◆ **Problem**: The result should be every line in the data below that carries the string "constructor".

◆ **Records to process**:
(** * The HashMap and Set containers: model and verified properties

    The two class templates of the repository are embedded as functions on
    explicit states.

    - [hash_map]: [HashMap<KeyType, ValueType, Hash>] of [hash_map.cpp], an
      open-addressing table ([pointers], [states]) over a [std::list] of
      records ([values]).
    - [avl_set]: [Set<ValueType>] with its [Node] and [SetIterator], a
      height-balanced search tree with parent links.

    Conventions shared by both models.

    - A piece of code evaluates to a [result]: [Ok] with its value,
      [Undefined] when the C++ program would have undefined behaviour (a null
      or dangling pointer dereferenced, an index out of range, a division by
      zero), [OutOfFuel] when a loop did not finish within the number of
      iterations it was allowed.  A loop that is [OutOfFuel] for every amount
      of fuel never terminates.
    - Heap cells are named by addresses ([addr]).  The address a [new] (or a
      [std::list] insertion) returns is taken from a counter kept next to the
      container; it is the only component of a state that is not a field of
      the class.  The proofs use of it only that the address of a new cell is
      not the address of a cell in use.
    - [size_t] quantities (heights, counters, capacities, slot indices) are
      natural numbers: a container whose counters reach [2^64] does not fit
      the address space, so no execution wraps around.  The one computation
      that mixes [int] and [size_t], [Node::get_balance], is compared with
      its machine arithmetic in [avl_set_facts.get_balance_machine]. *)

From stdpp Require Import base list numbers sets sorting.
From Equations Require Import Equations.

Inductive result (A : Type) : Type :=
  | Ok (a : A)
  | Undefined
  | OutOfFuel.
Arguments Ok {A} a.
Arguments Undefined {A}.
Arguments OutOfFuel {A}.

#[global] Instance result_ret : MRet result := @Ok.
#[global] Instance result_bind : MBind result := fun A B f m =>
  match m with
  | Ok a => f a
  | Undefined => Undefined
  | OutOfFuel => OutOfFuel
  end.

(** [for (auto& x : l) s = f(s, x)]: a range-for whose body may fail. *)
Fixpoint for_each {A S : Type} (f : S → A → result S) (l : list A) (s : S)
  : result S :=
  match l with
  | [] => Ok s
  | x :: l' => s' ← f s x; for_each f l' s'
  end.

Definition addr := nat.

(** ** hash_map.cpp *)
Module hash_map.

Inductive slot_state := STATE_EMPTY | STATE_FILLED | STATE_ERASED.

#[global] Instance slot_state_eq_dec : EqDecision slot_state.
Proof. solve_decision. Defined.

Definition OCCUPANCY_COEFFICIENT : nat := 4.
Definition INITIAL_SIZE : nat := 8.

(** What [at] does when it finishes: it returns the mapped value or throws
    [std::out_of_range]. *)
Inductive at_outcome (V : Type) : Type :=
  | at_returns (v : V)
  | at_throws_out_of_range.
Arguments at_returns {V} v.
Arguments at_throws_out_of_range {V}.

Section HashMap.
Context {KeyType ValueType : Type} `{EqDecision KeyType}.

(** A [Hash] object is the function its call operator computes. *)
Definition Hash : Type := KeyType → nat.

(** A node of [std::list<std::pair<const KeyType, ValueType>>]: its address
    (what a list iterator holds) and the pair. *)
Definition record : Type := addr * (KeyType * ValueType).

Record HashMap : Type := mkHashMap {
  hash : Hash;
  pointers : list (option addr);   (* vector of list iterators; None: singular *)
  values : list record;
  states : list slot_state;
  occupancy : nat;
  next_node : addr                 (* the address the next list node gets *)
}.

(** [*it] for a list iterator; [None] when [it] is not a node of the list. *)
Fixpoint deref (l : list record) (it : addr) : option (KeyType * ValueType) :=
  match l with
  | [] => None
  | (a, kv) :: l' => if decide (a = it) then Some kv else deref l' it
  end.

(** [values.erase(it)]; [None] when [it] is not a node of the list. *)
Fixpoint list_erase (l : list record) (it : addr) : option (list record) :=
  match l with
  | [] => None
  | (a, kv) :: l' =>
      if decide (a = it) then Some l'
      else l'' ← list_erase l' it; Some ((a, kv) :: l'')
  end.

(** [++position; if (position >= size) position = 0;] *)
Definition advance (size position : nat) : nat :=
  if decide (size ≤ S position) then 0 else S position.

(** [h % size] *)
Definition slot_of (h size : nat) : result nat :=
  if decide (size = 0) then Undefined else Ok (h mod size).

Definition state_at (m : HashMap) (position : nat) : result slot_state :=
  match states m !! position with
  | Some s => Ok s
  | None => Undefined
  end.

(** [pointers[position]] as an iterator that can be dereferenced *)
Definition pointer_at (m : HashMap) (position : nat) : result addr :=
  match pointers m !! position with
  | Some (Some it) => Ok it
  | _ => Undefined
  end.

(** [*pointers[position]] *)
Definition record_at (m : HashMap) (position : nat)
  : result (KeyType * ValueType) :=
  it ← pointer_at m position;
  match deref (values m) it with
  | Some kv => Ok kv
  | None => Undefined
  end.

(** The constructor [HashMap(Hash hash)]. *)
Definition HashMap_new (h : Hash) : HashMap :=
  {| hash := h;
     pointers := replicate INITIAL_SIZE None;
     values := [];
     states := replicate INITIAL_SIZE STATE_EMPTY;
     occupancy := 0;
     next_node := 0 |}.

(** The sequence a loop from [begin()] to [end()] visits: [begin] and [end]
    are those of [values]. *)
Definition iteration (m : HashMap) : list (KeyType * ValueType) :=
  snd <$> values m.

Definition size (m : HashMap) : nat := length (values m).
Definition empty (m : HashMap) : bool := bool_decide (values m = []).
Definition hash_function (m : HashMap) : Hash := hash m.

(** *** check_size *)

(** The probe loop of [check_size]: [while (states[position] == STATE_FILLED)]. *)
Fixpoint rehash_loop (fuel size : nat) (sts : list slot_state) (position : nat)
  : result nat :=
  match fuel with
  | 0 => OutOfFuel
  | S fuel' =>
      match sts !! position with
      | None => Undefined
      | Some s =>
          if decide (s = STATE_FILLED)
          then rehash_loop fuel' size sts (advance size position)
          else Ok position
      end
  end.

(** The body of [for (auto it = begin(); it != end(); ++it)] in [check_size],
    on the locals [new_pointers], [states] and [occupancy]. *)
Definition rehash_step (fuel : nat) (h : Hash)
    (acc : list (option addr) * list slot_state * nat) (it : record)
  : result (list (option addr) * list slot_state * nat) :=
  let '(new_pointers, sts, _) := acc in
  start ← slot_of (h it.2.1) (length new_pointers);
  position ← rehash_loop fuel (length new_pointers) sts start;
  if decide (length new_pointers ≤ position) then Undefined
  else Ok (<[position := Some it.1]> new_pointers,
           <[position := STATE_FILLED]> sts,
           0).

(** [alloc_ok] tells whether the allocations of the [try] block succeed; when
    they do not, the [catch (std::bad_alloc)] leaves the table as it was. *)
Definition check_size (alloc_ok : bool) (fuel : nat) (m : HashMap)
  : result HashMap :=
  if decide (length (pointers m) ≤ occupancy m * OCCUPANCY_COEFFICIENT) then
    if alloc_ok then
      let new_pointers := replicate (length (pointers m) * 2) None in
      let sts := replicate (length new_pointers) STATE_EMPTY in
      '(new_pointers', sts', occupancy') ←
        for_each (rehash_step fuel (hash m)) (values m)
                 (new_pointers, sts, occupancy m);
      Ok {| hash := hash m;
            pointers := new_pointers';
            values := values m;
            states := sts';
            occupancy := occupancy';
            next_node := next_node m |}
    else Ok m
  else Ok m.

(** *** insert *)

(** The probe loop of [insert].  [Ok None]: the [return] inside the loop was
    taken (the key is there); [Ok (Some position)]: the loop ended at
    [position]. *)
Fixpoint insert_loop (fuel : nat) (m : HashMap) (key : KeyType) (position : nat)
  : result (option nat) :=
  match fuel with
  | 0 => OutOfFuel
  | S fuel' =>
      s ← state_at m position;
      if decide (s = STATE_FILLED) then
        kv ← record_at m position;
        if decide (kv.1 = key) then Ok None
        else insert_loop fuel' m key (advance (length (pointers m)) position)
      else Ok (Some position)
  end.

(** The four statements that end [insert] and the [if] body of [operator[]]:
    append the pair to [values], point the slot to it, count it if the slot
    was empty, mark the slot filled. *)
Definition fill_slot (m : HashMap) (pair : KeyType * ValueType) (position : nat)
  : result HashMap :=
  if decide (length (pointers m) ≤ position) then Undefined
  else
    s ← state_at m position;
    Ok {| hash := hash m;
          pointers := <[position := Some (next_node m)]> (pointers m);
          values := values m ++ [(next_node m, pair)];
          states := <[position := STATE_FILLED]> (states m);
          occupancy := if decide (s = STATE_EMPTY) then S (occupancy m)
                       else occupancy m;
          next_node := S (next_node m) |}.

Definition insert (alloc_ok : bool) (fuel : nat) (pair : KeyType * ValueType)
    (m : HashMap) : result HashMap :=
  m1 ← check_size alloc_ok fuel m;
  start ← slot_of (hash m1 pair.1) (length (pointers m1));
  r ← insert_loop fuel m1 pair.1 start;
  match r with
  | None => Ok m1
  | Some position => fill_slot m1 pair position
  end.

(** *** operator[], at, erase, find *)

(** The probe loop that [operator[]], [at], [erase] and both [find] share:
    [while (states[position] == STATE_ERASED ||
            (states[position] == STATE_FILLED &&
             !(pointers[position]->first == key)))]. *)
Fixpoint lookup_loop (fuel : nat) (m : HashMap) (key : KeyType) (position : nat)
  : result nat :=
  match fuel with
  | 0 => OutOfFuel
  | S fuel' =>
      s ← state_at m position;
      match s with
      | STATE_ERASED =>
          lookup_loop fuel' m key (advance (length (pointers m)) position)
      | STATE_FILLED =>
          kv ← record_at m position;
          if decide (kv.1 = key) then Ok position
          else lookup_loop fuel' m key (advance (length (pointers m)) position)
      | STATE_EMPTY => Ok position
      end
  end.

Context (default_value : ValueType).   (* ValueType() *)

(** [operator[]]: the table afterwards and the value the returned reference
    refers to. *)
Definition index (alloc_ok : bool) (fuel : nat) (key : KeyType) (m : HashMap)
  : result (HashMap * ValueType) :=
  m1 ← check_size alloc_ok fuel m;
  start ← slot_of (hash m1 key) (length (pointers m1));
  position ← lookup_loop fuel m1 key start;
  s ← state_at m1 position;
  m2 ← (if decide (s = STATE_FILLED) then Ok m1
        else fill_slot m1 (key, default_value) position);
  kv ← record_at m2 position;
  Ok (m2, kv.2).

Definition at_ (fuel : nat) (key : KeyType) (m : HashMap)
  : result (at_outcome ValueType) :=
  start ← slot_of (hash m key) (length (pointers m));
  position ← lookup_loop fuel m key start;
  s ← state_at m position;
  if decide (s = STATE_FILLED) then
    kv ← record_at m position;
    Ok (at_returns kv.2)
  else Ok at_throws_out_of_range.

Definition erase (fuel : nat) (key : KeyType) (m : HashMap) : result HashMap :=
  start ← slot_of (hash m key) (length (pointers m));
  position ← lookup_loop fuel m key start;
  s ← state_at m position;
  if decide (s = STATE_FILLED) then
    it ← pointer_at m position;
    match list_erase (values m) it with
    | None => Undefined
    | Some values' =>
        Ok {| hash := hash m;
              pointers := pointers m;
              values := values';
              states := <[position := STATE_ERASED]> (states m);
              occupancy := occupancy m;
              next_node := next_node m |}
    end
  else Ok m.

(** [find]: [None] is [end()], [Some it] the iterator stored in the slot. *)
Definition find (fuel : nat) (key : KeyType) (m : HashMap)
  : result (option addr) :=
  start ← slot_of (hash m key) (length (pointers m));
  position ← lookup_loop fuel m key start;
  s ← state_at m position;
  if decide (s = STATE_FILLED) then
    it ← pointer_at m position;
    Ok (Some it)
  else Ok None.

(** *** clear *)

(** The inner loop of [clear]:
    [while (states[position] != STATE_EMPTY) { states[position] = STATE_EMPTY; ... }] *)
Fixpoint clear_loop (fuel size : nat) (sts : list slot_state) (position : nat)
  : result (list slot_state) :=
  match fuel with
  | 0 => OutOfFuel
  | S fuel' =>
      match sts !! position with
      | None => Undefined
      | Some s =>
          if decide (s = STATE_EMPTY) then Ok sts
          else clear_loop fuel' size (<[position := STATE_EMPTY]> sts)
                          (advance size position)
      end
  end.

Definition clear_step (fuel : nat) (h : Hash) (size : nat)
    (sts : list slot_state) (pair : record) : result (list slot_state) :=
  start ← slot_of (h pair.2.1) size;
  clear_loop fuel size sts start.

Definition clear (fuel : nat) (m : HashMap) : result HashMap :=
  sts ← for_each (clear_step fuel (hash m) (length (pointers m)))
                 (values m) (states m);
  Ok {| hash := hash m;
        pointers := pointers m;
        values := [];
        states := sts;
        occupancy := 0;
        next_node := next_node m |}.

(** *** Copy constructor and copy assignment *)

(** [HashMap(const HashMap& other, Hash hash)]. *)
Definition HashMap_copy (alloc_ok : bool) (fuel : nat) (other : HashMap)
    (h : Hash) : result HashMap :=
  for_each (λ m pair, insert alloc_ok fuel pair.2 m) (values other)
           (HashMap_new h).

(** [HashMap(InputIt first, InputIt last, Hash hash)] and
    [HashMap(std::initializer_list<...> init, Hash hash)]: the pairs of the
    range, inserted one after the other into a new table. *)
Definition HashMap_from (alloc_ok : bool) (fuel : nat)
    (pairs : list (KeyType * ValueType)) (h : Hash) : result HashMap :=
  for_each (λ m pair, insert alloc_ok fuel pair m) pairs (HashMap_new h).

◆ **Task answer**:
(** The constructor [HashMap(Hash hash)]. *)
(** *** Copy constructor and copy assignment *)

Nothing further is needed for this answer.